- _AIM OF THE TASK_: Among the entries below, please repeat exactly and only the lines from the line containing "dict_get d' k" to the line containing "(** [a % b]; ZeroDivisionError", both lines included.
*** Opening STORED DATA ***
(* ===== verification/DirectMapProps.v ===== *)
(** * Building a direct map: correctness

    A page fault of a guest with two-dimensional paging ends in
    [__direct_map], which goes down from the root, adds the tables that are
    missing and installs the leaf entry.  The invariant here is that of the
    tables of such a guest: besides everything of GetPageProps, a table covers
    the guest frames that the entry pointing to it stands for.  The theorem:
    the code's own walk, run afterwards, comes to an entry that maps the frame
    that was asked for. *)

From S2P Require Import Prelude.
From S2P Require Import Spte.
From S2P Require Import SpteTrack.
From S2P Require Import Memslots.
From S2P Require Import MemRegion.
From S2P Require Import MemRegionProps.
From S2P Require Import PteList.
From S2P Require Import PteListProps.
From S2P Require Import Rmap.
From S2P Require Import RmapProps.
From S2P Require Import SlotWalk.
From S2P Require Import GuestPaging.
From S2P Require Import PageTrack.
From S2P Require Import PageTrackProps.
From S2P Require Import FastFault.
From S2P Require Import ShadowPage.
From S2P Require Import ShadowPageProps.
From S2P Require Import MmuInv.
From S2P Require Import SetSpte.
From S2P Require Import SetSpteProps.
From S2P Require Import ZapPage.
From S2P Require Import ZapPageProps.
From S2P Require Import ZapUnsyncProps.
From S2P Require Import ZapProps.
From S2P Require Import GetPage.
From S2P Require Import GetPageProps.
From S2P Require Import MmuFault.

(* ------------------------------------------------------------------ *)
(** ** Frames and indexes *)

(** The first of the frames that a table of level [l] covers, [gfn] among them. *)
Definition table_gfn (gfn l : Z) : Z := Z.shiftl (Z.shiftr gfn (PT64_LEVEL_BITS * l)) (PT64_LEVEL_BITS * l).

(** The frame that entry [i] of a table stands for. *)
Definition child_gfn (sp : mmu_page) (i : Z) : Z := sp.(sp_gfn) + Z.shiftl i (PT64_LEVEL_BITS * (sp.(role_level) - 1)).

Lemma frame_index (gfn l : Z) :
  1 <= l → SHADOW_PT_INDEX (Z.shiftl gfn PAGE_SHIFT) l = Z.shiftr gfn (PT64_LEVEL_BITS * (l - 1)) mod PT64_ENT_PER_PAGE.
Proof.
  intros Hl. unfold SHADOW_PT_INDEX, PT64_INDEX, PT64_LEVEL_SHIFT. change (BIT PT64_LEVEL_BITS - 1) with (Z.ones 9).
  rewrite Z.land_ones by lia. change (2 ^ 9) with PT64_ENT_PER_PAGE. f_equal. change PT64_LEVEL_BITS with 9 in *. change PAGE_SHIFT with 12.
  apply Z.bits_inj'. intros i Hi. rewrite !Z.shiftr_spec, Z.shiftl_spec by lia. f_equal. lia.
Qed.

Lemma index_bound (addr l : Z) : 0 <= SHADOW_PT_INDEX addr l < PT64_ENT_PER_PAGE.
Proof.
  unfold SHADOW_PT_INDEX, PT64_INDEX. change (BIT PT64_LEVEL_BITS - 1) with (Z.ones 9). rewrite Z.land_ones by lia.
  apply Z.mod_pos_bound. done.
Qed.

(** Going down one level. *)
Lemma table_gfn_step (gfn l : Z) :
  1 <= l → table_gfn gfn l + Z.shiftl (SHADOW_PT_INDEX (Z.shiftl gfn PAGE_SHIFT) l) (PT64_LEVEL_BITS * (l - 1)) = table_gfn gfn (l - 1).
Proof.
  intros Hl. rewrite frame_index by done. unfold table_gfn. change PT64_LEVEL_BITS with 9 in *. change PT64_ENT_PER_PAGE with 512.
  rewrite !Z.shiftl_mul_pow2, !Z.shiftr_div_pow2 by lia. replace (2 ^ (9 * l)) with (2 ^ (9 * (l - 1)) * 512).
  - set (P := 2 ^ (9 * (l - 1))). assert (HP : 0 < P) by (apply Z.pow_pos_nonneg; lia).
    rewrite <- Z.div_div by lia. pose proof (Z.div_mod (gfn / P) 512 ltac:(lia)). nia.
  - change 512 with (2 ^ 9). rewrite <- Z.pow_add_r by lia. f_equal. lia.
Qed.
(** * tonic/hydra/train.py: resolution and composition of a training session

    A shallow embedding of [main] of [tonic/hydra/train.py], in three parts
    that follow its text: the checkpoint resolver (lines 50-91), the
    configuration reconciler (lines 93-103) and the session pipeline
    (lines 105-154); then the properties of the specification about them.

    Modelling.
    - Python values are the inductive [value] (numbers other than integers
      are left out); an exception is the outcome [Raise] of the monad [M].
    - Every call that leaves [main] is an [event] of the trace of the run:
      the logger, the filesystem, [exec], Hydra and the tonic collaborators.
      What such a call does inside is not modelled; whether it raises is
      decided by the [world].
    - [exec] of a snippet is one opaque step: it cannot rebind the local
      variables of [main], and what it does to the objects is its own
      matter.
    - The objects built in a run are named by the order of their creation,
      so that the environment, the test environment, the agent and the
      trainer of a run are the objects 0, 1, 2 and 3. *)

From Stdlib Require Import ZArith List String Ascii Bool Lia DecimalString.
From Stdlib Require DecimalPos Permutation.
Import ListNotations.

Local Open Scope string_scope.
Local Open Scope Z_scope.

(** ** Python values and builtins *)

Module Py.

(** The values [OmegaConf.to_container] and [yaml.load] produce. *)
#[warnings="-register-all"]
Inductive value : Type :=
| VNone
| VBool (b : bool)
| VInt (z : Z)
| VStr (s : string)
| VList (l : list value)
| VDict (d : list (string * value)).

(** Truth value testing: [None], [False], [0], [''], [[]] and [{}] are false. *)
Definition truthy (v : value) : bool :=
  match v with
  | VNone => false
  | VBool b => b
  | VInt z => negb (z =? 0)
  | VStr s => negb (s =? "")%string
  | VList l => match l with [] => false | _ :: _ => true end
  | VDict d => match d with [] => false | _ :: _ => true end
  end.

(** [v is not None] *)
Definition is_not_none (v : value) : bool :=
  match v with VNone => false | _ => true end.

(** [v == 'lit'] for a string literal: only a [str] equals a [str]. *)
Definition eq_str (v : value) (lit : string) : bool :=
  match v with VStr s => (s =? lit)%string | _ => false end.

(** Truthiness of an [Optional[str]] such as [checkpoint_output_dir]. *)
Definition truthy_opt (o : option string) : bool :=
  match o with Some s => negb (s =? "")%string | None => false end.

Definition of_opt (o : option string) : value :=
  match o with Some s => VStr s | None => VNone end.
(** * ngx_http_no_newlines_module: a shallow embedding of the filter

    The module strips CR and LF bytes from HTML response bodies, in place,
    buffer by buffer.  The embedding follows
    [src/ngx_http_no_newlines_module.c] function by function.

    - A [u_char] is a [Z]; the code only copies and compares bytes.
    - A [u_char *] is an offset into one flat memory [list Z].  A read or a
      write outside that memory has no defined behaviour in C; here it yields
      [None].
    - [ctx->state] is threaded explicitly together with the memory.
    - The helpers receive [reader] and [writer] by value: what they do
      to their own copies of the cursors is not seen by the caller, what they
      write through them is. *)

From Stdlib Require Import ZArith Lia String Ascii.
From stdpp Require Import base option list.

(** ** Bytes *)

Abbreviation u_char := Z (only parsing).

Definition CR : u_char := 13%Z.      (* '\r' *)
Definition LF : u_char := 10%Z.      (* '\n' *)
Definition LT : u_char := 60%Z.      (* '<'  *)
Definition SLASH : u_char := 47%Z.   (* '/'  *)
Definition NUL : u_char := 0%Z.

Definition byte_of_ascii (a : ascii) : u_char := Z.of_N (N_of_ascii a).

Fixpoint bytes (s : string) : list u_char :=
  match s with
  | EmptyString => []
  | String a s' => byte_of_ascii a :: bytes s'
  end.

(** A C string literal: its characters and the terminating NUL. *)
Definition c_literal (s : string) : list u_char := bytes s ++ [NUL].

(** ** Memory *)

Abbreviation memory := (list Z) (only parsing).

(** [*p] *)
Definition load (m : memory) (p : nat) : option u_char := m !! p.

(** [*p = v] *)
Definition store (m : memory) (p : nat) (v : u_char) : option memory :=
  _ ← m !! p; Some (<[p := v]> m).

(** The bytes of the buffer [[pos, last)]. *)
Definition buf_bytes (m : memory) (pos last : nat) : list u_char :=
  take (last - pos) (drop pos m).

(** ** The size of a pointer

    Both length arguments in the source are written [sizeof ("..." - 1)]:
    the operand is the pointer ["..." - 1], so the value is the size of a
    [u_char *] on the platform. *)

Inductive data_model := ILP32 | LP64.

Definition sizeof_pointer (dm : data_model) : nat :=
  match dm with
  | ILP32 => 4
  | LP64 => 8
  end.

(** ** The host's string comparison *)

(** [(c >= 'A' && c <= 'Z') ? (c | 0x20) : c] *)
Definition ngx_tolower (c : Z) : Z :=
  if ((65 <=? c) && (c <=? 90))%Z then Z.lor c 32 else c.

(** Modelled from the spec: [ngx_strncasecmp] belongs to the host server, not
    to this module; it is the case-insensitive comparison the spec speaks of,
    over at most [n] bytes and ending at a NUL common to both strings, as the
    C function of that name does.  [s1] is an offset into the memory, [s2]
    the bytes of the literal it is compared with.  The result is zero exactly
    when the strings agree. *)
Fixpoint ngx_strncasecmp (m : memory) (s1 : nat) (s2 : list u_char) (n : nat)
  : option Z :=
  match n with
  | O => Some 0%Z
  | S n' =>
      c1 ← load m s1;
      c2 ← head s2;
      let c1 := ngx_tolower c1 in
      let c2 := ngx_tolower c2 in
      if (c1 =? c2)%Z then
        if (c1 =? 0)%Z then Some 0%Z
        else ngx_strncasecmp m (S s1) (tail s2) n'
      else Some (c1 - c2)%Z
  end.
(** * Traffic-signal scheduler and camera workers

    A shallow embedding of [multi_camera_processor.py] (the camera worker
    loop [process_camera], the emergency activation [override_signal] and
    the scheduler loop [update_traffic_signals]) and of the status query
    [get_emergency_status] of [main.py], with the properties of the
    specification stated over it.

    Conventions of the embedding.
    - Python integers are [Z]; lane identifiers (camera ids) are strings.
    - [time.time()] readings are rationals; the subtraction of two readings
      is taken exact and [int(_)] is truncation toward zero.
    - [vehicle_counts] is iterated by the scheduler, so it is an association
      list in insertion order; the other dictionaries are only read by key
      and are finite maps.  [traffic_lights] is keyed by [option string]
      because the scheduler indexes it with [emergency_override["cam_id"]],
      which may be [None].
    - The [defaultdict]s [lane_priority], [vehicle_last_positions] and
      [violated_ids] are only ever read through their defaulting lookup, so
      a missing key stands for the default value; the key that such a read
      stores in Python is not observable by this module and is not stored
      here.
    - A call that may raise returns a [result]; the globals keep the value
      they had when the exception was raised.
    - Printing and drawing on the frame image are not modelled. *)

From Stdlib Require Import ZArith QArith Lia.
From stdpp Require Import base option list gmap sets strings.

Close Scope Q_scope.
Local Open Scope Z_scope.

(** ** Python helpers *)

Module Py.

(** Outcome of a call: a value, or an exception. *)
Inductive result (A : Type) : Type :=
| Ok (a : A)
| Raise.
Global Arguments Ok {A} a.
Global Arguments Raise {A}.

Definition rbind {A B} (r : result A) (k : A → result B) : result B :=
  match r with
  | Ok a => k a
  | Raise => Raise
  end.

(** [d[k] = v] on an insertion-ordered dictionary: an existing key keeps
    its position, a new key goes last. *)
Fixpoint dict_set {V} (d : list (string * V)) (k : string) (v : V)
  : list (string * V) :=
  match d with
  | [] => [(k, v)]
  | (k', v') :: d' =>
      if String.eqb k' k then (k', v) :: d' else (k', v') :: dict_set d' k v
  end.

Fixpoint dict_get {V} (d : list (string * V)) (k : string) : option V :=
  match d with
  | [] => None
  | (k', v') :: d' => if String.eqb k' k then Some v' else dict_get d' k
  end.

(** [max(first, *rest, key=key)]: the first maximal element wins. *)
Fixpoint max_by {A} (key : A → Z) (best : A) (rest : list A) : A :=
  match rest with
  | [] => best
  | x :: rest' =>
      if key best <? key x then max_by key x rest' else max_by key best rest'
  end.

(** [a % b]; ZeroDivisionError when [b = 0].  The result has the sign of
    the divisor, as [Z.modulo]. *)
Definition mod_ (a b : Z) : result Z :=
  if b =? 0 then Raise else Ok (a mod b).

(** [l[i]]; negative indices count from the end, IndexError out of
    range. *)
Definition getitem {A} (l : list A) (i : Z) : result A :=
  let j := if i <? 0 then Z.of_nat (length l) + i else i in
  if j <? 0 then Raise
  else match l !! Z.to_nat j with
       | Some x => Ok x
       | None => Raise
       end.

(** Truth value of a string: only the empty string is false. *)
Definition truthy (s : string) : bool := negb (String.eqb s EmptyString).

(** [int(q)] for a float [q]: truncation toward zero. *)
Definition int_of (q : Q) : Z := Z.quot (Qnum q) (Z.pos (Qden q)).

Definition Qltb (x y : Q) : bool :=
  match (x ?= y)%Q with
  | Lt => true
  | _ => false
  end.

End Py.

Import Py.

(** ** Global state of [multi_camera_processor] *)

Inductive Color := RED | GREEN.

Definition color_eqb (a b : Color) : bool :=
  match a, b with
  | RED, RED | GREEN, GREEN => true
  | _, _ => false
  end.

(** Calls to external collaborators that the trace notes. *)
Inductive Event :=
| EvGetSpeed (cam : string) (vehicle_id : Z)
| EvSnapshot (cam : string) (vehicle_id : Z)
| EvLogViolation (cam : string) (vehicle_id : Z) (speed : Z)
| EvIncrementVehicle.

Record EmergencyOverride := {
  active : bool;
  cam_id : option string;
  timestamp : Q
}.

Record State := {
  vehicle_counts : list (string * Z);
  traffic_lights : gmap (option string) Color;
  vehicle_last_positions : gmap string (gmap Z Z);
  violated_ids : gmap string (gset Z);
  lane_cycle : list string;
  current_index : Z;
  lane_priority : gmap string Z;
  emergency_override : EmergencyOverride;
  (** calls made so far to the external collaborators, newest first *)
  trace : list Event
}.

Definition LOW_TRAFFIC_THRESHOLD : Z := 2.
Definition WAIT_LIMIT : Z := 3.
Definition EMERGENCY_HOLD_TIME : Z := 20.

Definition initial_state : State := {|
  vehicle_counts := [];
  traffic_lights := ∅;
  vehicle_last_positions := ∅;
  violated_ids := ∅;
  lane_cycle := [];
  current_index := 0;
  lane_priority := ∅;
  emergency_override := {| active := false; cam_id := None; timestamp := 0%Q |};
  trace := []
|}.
*** Closing STORED DATA ***
*** Opening STORED DATA ***
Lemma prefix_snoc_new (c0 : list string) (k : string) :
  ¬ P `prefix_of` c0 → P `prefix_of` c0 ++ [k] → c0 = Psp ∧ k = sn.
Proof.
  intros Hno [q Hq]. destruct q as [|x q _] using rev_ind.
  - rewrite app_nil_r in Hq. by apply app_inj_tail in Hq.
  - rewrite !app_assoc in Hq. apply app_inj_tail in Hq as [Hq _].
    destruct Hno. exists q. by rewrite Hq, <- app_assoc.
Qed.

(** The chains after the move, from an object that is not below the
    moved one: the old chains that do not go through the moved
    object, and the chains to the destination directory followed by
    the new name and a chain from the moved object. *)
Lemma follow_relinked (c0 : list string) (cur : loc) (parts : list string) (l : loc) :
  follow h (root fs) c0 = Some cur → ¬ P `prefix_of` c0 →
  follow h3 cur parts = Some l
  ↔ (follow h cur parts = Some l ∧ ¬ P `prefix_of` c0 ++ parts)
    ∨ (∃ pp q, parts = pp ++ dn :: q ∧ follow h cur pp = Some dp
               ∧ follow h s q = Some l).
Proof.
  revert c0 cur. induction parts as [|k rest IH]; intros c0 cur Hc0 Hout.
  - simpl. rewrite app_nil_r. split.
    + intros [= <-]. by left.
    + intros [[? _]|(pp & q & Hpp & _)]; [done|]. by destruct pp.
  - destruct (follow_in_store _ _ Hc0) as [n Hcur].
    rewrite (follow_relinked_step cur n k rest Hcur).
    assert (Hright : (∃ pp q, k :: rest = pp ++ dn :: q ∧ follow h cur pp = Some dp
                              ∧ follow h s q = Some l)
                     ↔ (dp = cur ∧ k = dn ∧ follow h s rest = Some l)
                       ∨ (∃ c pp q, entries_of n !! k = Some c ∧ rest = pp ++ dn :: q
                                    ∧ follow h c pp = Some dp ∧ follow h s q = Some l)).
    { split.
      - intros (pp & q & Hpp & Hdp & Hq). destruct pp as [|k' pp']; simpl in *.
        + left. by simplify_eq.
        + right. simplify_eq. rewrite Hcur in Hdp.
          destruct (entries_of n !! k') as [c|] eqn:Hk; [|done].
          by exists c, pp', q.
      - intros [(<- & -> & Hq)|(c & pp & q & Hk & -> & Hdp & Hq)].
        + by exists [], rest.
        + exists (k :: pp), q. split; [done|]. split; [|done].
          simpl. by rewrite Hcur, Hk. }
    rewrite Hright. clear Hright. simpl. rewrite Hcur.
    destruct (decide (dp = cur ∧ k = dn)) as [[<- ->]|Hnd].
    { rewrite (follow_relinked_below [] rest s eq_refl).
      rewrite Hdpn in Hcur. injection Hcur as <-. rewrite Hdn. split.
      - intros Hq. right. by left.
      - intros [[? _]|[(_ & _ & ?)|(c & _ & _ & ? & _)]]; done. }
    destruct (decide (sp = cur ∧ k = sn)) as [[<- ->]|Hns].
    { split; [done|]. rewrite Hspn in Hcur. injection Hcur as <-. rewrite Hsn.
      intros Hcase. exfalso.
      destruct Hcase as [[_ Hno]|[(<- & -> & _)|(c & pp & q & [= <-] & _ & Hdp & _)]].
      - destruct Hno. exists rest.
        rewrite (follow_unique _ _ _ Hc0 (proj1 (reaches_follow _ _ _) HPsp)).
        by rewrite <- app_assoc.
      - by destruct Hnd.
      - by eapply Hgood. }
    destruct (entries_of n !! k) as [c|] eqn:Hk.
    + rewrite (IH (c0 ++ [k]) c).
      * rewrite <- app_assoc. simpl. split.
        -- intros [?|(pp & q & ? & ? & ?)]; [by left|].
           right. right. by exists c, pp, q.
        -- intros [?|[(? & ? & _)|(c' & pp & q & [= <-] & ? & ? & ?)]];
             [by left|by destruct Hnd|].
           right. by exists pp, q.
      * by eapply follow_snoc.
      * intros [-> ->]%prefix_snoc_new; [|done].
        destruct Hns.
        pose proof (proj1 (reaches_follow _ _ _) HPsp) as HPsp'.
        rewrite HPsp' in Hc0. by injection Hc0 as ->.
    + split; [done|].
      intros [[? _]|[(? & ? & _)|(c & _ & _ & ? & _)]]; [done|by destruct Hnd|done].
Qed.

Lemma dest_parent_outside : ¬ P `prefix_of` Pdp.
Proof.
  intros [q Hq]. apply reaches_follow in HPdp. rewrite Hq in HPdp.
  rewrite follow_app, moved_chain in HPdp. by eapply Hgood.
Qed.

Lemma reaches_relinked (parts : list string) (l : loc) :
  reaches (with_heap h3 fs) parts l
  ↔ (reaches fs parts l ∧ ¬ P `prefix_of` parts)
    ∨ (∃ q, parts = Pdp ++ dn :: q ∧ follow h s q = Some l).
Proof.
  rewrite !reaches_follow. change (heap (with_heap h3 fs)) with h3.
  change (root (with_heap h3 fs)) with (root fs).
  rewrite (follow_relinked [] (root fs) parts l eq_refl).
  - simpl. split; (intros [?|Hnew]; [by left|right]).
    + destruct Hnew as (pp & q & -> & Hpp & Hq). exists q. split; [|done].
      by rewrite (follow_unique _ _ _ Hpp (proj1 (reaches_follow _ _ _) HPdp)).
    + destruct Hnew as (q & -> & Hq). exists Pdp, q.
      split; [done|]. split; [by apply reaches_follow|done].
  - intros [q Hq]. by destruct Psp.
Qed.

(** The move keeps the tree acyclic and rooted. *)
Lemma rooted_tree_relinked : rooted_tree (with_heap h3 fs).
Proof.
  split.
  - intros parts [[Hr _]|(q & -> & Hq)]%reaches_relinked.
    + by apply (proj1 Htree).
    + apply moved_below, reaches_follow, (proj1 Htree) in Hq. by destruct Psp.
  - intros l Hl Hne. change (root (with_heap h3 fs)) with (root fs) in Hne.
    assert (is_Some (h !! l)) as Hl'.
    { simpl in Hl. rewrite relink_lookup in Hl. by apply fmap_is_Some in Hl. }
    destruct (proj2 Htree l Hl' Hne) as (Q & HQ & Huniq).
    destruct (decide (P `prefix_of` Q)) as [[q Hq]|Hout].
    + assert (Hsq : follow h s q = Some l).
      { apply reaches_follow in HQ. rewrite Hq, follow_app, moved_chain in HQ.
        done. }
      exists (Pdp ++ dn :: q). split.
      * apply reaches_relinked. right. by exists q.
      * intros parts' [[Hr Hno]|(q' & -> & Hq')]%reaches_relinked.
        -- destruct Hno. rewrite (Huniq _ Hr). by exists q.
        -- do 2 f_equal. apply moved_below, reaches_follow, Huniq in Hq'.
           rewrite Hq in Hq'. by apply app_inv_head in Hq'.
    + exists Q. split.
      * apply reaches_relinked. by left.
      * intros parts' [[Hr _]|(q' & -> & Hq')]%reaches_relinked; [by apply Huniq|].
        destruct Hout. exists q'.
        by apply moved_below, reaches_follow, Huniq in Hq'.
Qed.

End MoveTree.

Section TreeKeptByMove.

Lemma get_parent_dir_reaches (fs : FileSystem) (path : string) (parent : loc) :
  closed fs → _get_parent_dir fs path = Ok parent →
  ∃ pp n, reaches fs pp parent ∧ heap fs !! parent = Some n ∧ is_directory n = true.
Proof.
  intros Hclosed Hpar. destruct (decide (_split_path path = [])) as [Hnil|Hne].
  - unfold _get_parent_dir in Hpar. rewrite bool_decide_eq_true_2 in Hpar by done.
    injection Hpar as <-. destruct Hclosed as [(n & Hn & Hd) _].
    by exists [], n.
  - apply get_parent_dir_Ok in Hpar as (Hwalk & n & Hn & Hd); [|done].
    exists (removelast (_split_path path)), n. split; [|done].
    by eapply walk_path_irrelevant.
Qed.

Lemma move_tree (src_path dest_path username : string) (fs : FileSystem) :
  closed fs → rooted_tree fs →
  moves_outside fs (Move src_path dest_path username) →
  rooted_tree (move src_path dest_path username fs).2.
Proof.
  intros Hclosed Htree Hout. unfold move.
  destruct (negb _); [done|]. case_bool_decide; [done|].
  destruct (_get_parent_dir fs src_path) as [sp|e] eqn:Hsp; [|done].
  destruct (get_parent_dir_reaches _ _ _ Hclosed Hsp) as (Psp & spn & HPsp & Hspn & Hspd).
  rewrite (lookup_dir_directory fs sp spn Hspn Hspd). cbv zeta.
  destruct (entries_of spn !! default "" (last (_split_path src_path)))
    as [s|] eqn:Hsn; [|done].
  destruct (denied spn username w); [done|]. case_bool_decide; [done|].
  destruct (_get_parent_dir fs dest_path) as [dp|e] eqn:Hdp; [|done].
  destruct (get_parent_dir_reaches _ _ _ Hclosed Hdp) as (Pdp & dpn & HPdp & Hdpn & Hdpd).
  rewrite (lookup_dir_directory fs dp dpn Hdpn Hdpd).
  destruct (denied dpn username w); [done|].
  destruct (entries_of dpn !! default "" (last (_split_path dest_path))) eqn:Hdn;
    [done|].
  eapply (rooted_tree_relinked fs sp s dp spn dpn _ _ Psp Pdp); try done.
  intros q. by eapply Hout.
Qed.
*** Closing STORED DATA ***
- _SOLVED PROBLEM_:
  | (k', v') :: d' => if String.eqb k' k then Some v' else dict_get d' k
  end.

(** [max(first, *rest, key=key)]: the first maximal element wins. *)
Fixpoint max_by {A} (key : A → Z) (best : A) (rest : list A) : A :=
  match rest with
  | [] => best
  | x :: rest' =>
      if key best <? key x then max_by key x rest' else max_by key best rest'
  end.

(** [a % b]; ZeroDivisionError when [b = 0].  The result has the sign of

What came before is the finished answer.